泉健太政務調査会長、長妻昭厚生労働部会長、小宮山泰子国土交通部会長は15日、「『第2波』『第3波』による新型コロナ発生に対して20万円の慰労金を―医療・介護・障害福祉等の現場への緊急支援―」および「GoToトラベル一時停止に伴う関係者への十分な支援を求める要請」について国会内で揃って記者会見を開きました。

 泉政調会長は冒頭、今感染拡大が止まらないという状況と、政府が急きょGoToトラベルを一時停止したことを受けて開いたと記者会見の趣旨を説明。

 その上で、ここに至るまで医療支援や積極検査がなかったこと、政府の感染防止対策の遅さが今の感染拡大につながっていると指摘。人の行動抑制についても、政府の感染リスクが高まる「5つの場面」での注意喚起はほとんど国民に浸透せず、感染拡大防止を呼び掛けた「勝負の3週間」でも国民の生活にはあまり変化が見られない状況が続いているとして、「感染防止対策や判断の遅れが、この年末年始のGoToトラベルの一時停止につながった。ある意味人災といえる状況だ」と政府の対応を批判しました。

 立憲民主党としては、政府に対し(1)医療の現場が非常にひっ迫している、また精神的にも大変きつい状態にあるなか、予備費での慰労金の追加支給(2)GoToトラベル停止措置に伴う関係事業者への経済的支援――を求めていくと表明。あわせて自治体が飲食店などに営業時間短縮を要請して協力金を支払う場合の財政支援策として、国が地方創生臨時交付金500億円を追加交付する方針を示していることに触れ、「せめてその4倍の2000億円くらいまでは確保し、地方自治体が躊躇しなくていいようにする。時短要請に対する休業補償、休業支援・休業協力ができるようにと訴えたい」と述べました。

 GoToトラベル停止措置に伴う関係者への支援については、「政府は旅行業者、あるいは宿泊業者に対する一定の補償は総額4800億円ぐらいと粗い計算をしているようだが、それだけではない。仕入れの業者や生産業者といった方々に影響が及んでいる。われわれとしては、持続化給付金の追加募集を行うべきだ」と訴え、1月15日の申請期限を迎える持続化給付金については、要件を緩和してでも厳しい業界、業者には再給付の手続きができるようにするべきとの考えを示しました。

 長妻厚労部会長は、疲弊をしている医療関係者らに対し人・もの・金の支援が必要だと強調。一方で、人手については急に増やすことが困難であることから、地域の偏在を解消しながら何とか頑張っていただくような状況になっているとして、第1波に係る対応で第2次補正予算に計上した慰労金を、第2波、第3波に係る対応についてもさらに20万円の慰労金を支給すること、加えて、7月以降に新たに働き始めた医療機関・事務所等の職員にも5万円の慰労金を支給するよう政府に要請する考えを示しました。

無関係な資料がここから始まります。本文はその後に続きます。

(** X8.  When the main loop of [detect] ends, fewer than
    [10000 + m_shapeFactories.size()] candidates have failed since the last
    commit, and fewer than 10000 unless the loop was left by the force exit:
    the force exit is decided once in a round, after every factory has made
    its candidate. *)
Theorem failed_candidates_bound fuel e opts loc e' loc' :
  forceExit loc = false -> 0 <= nbFailedCandidates loc < 10000 ->
  main_loop fuel e opts loc = Some (e', loc') ->
  0 <= nbFailedCandidates loc'
       < 10000 + Z.of_nat (length (m_shapeFactories e))
  /\ (forceExit loc' = false -> nbFailedCandidates loc' < 10000)
  /\ (forceExit loc' = true -> 10000 <= nbFailedCandidates loc').
Proof.
  revert e loc. induction fuel as [|fuel IH]; intros e loc Hf Hlt; simpl;
    [done|].
  destruct (iteration fuel e opts loc) as [[[brk e1] loc1]|] eqn:Hit; [|done].
  simpl. intros Hm.
  destruct (iteration_break _ _ _ _ _ _ _ Hf Hit) as (Hfe & Hbrk & _).
  assert (Hstep : 0 <= nbFailedCandidates loc1
                       < 10000 + Z.of_nat (length (m_shapeFactories e))
                  /\ m_shapeFactories e1 = m_shapeFactories e).
  { unfold iteration in Hit.
    destruct (generate_candidates fuel e opts (set_bestExp loc 0))
      as [[e2 loc2]|] eqn:Hg; [|done].
    simpl in Hit.
    pose proof (generate_candidates_failed _ _ _ _ _ _ Hg Hf
                  ltac:(simpl; lia)) as Hb.
    destruct (generate_candidates_locals _ _ _ _ _ _ Hg Hf) as (_ & G2 & _).
    apply generate_candidates_members in Hg. simpl in G2.
    assert (Hfs : m_shapeFactories e2 = m_shapeFactories e)
      by (unfold members in Hg; congruence).
    destruct (forceExit loc2).
    { injection Hit as _ <- <-. split; [lia | done]. }
    destruct (bool_decide _).
    { injection Hit as _ <- <-. split; [lia | done]. }
    destruct (getBestCandidate fuel e2 opts (candidates loc2) _)
      as [cands|]; [|done].
    simpl in Hit. destruct (last cands) as [b|]; [|done]. simpl in Hit.
    destruct (decide_commit e2 opts _ (verify_best e2 opts b))
      as [e3 loc3] eqn:Hd.
    injection Hit as _ <- <-.
    destruct (decide_commit_locals _ _ _ _ _ _ Hd) as (_ & D2).
    destruct (decide_commit_shapes _ _ _ _ _ _ Hd) as (Hfr & _).
    unfold frame in Hfr. injection Hfr as _ _ _ _ Hfs3 _.
    simpl in D2.
    split; [destruct D2 as [-> | ->]; lia | congruence]. }
  destruct Hstep as (Hb & Hfs).
  assert (Hend : 0 <= nbFailedCandidates loc1
                      < 10000 + Z.of_nat (length (m_shapeFactories e))
                 /\ (forceExit loc1 = false ->
                     nbFailedCandidates loc1 < 10000)
                 /\ (forceExit loc1 = true ->
                     10000 <= nbFailedCandidates loc1)).
  { split; [done|]. rewrite Hfe. split.
    - intros ->. destruct (Z.lt_ge_cases (nbFailedCandidates loc1) 10000)
        as [|Hge]; [done|]. by apply Hbrk in Hge.
    - intros Hb1. by apply Hbrk. }
  destruct brk; [by injection Hm as <- <-|].
  destruct (detect_again e1 opts loc1); [|by injection Hm as <- <-].
  rewrite <- Hfs. destruct Hend as (_ & Hlt1 & _).
  apply (IH e1 loc1); [done | | done]. specialize (Hlt1 Hfe). lia.
Qed.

あわせて、保育所や学童保育等の子ども・子育て支援施設に勤務し、利用者と接する職員に対しても同様の措置を検討することも求めていくと述べました。

 また、菅総理が14日、新型コロナウイルス感染症対応で病院に派遣されている医師や看護師について「処遇を倍増したい」と発言したことについて、あくまでも派遣事業により派遣された例外的な看護師らのみが対象になるものだと指摘。「従来ずっと頑張って働いておられる方についての話ではない。私たちはその足らざる部分をまず補っていきたい。これで終わりではなく、継続してお支払いを続けることも検討事項として政府には十分議論、検討をして欲しいとあわせて要請をしていきたい」と述べました。

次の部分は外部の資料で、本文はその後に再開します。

(* ===== verification/_CoqProject ===== *)
-Q . S2P
Prelude.v
MemoryChecker.v
Kernel.v
Log.v
LogTasks.v
Uapi.v
EventQueue.v
CbtMap.v
DiffBuffer.v
DiffIo.v
DiffStorage.v
Effects.v
Chunk.v
DiffArea.v
ChunkSpecs.v
CowInv.v
Cow.v
CowSteps.v
CowImage.v
CowSafety.v
CowPlug.v
CowLive.v
Footprint.v
StorageUse.v
AreaNew.v
State.v
BdevFilter.v
FilterHook.v
SnapImage.v
Tracker.v
Snapshot.v
SnapshotSpecs.v
SnapshotTake.v
SimFreeze.v
Lifecycle.v
Fleet.v
FleetInv.v
FleetSafety.v
FleetTake.v
FleetRuns.v
SuperFreeze.v
Main.v
DebugState.v
UserSpace.v
LibBlksnap.v
Fiemap.v
Session.v
SessionSpecs.v
SessionThread.v
Tool.v
ToolSpecs.v
ToolOptions.v
CbtRead.v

 長妻厚労部会長は、16日に田村厚労大臣に対し申し入れを行うと述べ、政府の対応がなければ法案提出も検討してく考えを示しました。

「第2波」「第3波」による新型コロナ発生に対して20万円の慰労金を―医療・介護・障害福祉等の現場への緊急支援―_.jpg

 小宮山国交部会長は、同日午前の国交部会で観光庁の担当者に「GoToトラベル一時停止に伴う関係者への十分な支援を求める要請」を手渡したと報告。政府からはクーポンを支払っていただくお土産屋さんや売店への補償、あるいは予約サイトなどでの仲介手数料についての言及はないとして、「あまりにも突然(の判断)で、制度設計があまりにも粗雑。結果として現場にすべてしわ寄せがいっている。本当にお粗末な政治」だと政府の対応に苦言を呈し、今後合同部会でさらに具体的な政策を提案していきたいと力を込めました。